Lemma chart_window_batch (market : pyval) (s : frame ChartVars.t) :
  (forall x, normalized market x -> Q x) ->
  stored_since stored0 sent0 "chart_data" Q (world_of s) ->
  stored_since stored0 sent0 "chart_data" Q
    (world_of (snd (chart_window env market period true s))).
Proof.
  intros HQ Hs. rewrite chart_window_unfold.
  destruct (chart_head_world env market period s) as (Hrq & _).
  pose proof (chart_head_stored market s) as Hst.
  assert (Hh : stored_since stored0 sent0 "chart_data" Q
                 (world_of (chart_head env market period s)))
    by (apply (stored_since_same stored0 sent0 Q _ (world_of s)); assumption).
  revert Hh. generalize (chart_head env market period s). intros s1 Hs1.
  apply (bind_preserves (fun s => stored_since stored0 sent0 "chart_data" Q (world_of s)));
    [|intros _ s0 Hs0; now rewrite force_advance_world|exact Hs1].
  clear s1 Hs1. intros s1 Hs1.
  unfold try_except.
  pose proof (fetch_candles_batch market s1 HQ Hs1) as Hb.
  destruct (fetch_candles env market period true s1) as [[u|e|] s2]; simpl in Hb |- *;
    exact Hb.
Qed.

Lemma chart_market_loop_batch (fuel : nat) (start_date : Z) (market : pyval)
    (s : frame ChartVars.t) :
  (forall x, normalized market x -> Q x) ->
  stored_since stored0 sent0 "chart_data" Q (world_of s) ->
  stored_since stored0 sent0 "chart_data" Q
    (world_of (snd (chart_market_loop fuel env start_date period true market s))).
Proof.
  intros HQ. unfold chart_market_loop.
  apply (bind_preserves
           (fun s => stored_since stored0 sent0 "chart_data" Q (world_of s))).
  - intros s0 Hs0. now rewrite chart_first_window_world.
  - intros _ s0 Hs0.
    apply (while_preserves
             (fun s => stored_since stored0 sent0 "chart_data" Q (world_of s)));
      [|exact Hs0].
    intros s1 Hs1. now apply chart_window_batch.
Qed.

End ChartBatches.

(** What [get_chart_data_between_dates] stores.  With an exchange that
    answers every request with candles that normalize and a database that
    accepts every batch, the call made with its default
    [insert_to_database=True] returns [None] and leaves in [chart_data]
    one batch for every day window of every market, each a list of
    normalized candles of one of the markets asked for. *)
Theorem chart_sync_stores_a_batch_per_window
    (env : World.environment) (start_date end_date period : Z) (names : list string)
    (w : World.world) (fuel : nat)
    (Hanswers : Spec.candles_succeed env)
    (Hsink : Spec.sink_accepts env)
    (Hmin : Datetime.dt_min <= start_date)
    (Horder : start_date < end_date)
    (Hmax : Spec.in_range (end_date + Datetime.one_day))
    (Hfuel : (Spec.window_count start_date end_date <= fuel)%nat) :
  exists w' batches,
    Bot.get_chart_data_between_dates fuel env start_date end_date period
      (Py.PList (map Py.PStr names)) true w = (Py.Ok Py.PNone, w')
    /\ World.stored w' = World.stored w ++ batches
    /\ length batches = (length names * Spec.window_count start_date end_date)%nat
    /\ Forall (fun b =>
                 fst b = "chart_data"
                 /\ exists items,
                      snd b = Py.PList items
                      /\ Forall (fun item => exists name,
                                   In name names /\ Runs.normalized (Py.PStr name) item)
                           items) batches.
Proof.
  unfold Bot.get_chart_data_between_dates.
  rewrite (bind_ok _ _ w w (Py.PList (map Py.PStr names))) by reflexivity.
  destruct (log_call_run env "get_chart_data_between_dates(%s, %s, %d, %s)"
              start_date end_date [Py.PInt period] names w)
    as (w1 & Hlog & Hreq & _ & Hst).
  rewrite (bind_ok _ _ _ _ _ Hlog).
  unfold Exec.call.
  set (s0 := World.Frame
               {| Bot.ChartVars.end_date := end_date;
                  Bot.ChartVars.current_date_start := start_date;
                  Bot.ChartVars.current_date_end := start_date;
                  Bot.ChartVars.atempt := ∅;
                  Bot.ChartVars.chart_data := [] |} w1).
  destruct (chart_all_markets_answered env period true Hanswers
              ltac:(intros _; exact Hsink)
              start_date end_date fuel names Hmin Horder Hmax Hfuel s0 eq_refl)
    as (s' & Hrun & Hreq' & _).
  pose proof (for_each_preserves
                (fun s => Runs.stored_since (World.stored w) (length (World.requests w))
                            "chart_data"
                            (fun item => exists name, In name names
                                         /\ Runs.normalized (Py.PStr name) item)
                            (World.world_of s))
                (map Py.PStr names)
                (Bot.chart_market_loop fuel env start_date period true)) as Hkeep.
  specialize (Hkeep ltac:(
    intros x s Hx Hs; apply in_map_iff in Hx as (name & <- & Hin);
    apply chart_market_loop_batch; [exact Hanswers|exact Hsink| |exact Hs];
    intros item Hitem; exists name; auto) s0).
  rewrite Hrun in Hkeep. simpl in Hkeep.
  destruct Hkeep as (batches & Hst' & Hlen & Hall).
  { exists []. rewrite app_nil_r. simpl. rewrite Hst, Hreq. repeat split.
    - lia.
    - constructor. }
  rewrite (bind_ok _ _ _ _ _ Hrun). simpl.
  exists (World.world_of s'), batches.
  split; [reflexivity|]. split; [exact Hst'|]. split; [|exact Hall].
  rewrite Hreq' in Hlen. simpl in Hlen. rewrite Hreq in Hlen.
  rewrite length_app, chart_requests_count in Hlen. lia.
Qed.

Lemma chart_sync_stores_a_batch_per_window_witness :
  exists w' batches,
    Bot.get_chart_data_between_dates 2 Samples.quiet_exchange
      (Datetime.datetime 2017 1 1 0 0 0 0) (Datetime.datetime 2017 1 3 0 0 0 0) 300
      (Py.PList [Py.PStr "BTC_ETH"]) true (Samples.fresh 0 []) = (Py.Ok Py.PNone, w')
    /\ World.stored w' = batches
    /\ length batches = 2%nat.
Proof.
  assert (Hanswers : Spec.candles_succeed Samples.quiet_exchange)
    by (intros n market a b period; exists [], []; split; reflexivity).
  destruct (chart_sync_stores_a_batch_per_window Samples.quiet_exchange
              (Datetime.datetime 2017 1 1 0 0 0 0) (Datetime.datetime 2017 1 3 0 0 0 0)
              300 ["BTC_ETH"] (Samples.fresh 0 []) 2 Hanswers
              ltac:(intros n c docs; reflexivity)
              ltac:(vm_compute; congruence) ltac:(reflexivity)
              ltac:(split; vm_compute; congruence)
              ltac:(vm_compute; repeat constructor))
    as (w' & batches & Hrun & Hst & Hlen & _).
  exists w', batches. split; [exact Hrun|]. split; [exact Hst|exact Hlen].
Defined.

(** ** The requests of the trade loop, whatever the exchange does *)

Section TradeSafety.
Import Py World Exec Wrapper Bot Spec Runs.

Variable env : environment.
Variable insert_to_database : bool.
Variable start_date end_ : Z.
Hypothesis Hmin : Datetime.dt_min <= start_date.
Hypothesis Hmax : in_range (end_ + Datetime.one_day).
Variable sent0 : list request.
Variable Q : request -> Prop.

Lemma while_preserves_when {S : Type} (I : S -> Prop) (cond : S -> bool)
    (body : M S unit) :
  (forall s, cond s = true -> I s -> I (snd (body s))) ->
  forall fuel s, I s -> I (snd (while fuel cond body s)).
Proof.
  intros Hb. induction fuel as [|fuel IH]; intros s Hs; simpl.
  - destruct (cond s); exact Hs.
  - destruct (cond s) eqn:Hc; [|exact Hs]. specialize (Hb s Hc Hs).
    destruct (body s) as [[a|e|] s1]; simpl in *; auto.
Qed.

Lemma day_window_member (k : nat) :
  start_date + Z.of_nat k * Datetime.one_day < end_ ->
  In (start_date + Z.of_nat k * Datetime.one_day,
      Z.min (start_date + Z.of_nat k * Datetime.one_day + Datetime.one_day
             - Datetime.one_microsecond) end_)
    (day_windows start_date end_).
Proof.
  intros Hlt.
  assert (Hl : day_windows start_date end_ !! k
               = Some (window_at start_date end_ (Z.of_nat k)))
    by (apply day_windows_lookup; auto).
  apply list_elem_of_lookup_2 in Hl. apply list_elem_of_In in Hl.
  unfold window_at in Hl.
  replace (start_date + (Z.of_nat k + 1) * Datetime.one_day - Datetime.one_microsecond)
    with (start_date + Z.of_nat k * Datetime.one_day + Datetime.one_day
          - Datetime.one_microsecond) in Hl by lia.
  exact Hl.
Qed.

(** One round keeps the window on the grid and sends a request for it. *)
Lemma trade_window_safe (market : pyval) (s : frame TradeVars.t) :
  (forall a b, In (a, b) (day_windows start_date end_) ->
               Q (ReturnTradeHistory market a b)) ->
  trade_loop_cond s = true ->
  trade_invariant start_date end_ s /\ sent_since sent0 Q (world_of s) ->
  trade_invariant start_date end_ (snd (trade_window env market insert_to_database s))
  /\ sent_since sent0 Q (world_of (snd (trade_window env market insert_to_database s))).
Proof.
  intros HQ Hcond ((Hend & (k & Hk) & Hcde) & (l & Hl & Hall)).
  unfold trade_loop_cond in Hcond. rewrite Hend in Hcond. apply Z.ltb_lt in Hcond.
  specialize (Hcde Hcond).
  assert (Hv := trade_head_vars env market s).
  destruct (trade_head_world env market s) as (Hrq & _ & _).
  rewrite trade_window_unfold. unfold try_except.
  destruct (fetch_trades env market insert_to_database (trade_head env market s))
    as [o s2] eqn:Hf.
  destruct (fetch_trades_cases env market insert_to_database _ _ _
              ltac:(rewrite Hv; simpl; unfold in_range, Datetime.one_day in *; lia)
              ltac:(rewrite Hv; simpl; rewrite Hend, Hcde;
                    unfold in_range, Datetime.one_day, Datetime.one_microsecond in *; lia)
              Hf)
    as (Hreq & _ & Hcase).
  rewrite Hrq, Hv in Hreq. unfold trade_request in Hreq. simpl in Hreq.
  rewrite Hend, Hcde in Hreq.
  assert (Hsent : sent_since sent0 Q (world_of s2)).
  { exists (l ++ [ReturnTradeHistory market (TradeVars.current_date_start (vars s))
                    (Z.min (TradeVars.current_date_start (vars s) + Datetime.one_day
                            - Datetime.one_microsecond) end_)]).
    split; [rewrite Hreq, Hl, <- app_assoc; reflexivity|].
    apply Forall_app. split; [exact Hall|]. constructor; [|constructor].
    apply HQ. rewrite Hk. apply day_window_member. rewrite <- Hk. exact Hcond. }
  destruct Hcase as [(e & -> & Hvars)|(-> & items & _ & Hvars)].
  - simpl. split; [|exact Hsent].
    unfold trade_invariant. cbn zeta. rewrite Hvars, Hv. simpl.
    split; [exact Hend|]. split; [eauto|]. intros _. rewrite Hend. lia.
  - simpl. split; [|exact Hsent].
    unfold trade_invariant. cbn zeta. rewrite Hvars, Hv. simpl.
    split; [exact Hend|]. split.
    + exists (S k). rewrite Hk. lia.
    + rewrite Hend. unfold Datetime.one_day, Datetime.one_microsecond in *. lia.
Qed.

• • • • • • •

#### [What the exercise asks]
Stopping at the line containing "intros HQ Hs. rewrite chart_window_unfold.", please repeat exactly every line from the very start of the entries, that line included, and nothing more.

#### [Solved exercise]
Lemma chart_window_batch (market : pyval) (s : frame ChartVars.t) :
  (forall x, normalized market x -> Q x) ->
  stored_since stored0 sent0 "chart_data" Q (world_of s) ->
  stored_since stored0 sent0 "chart_data" Q
    (world_of (snd (chart_window env market period true s))).
Proof.
  intros HQ Hs. rewrite chart_window_unfold.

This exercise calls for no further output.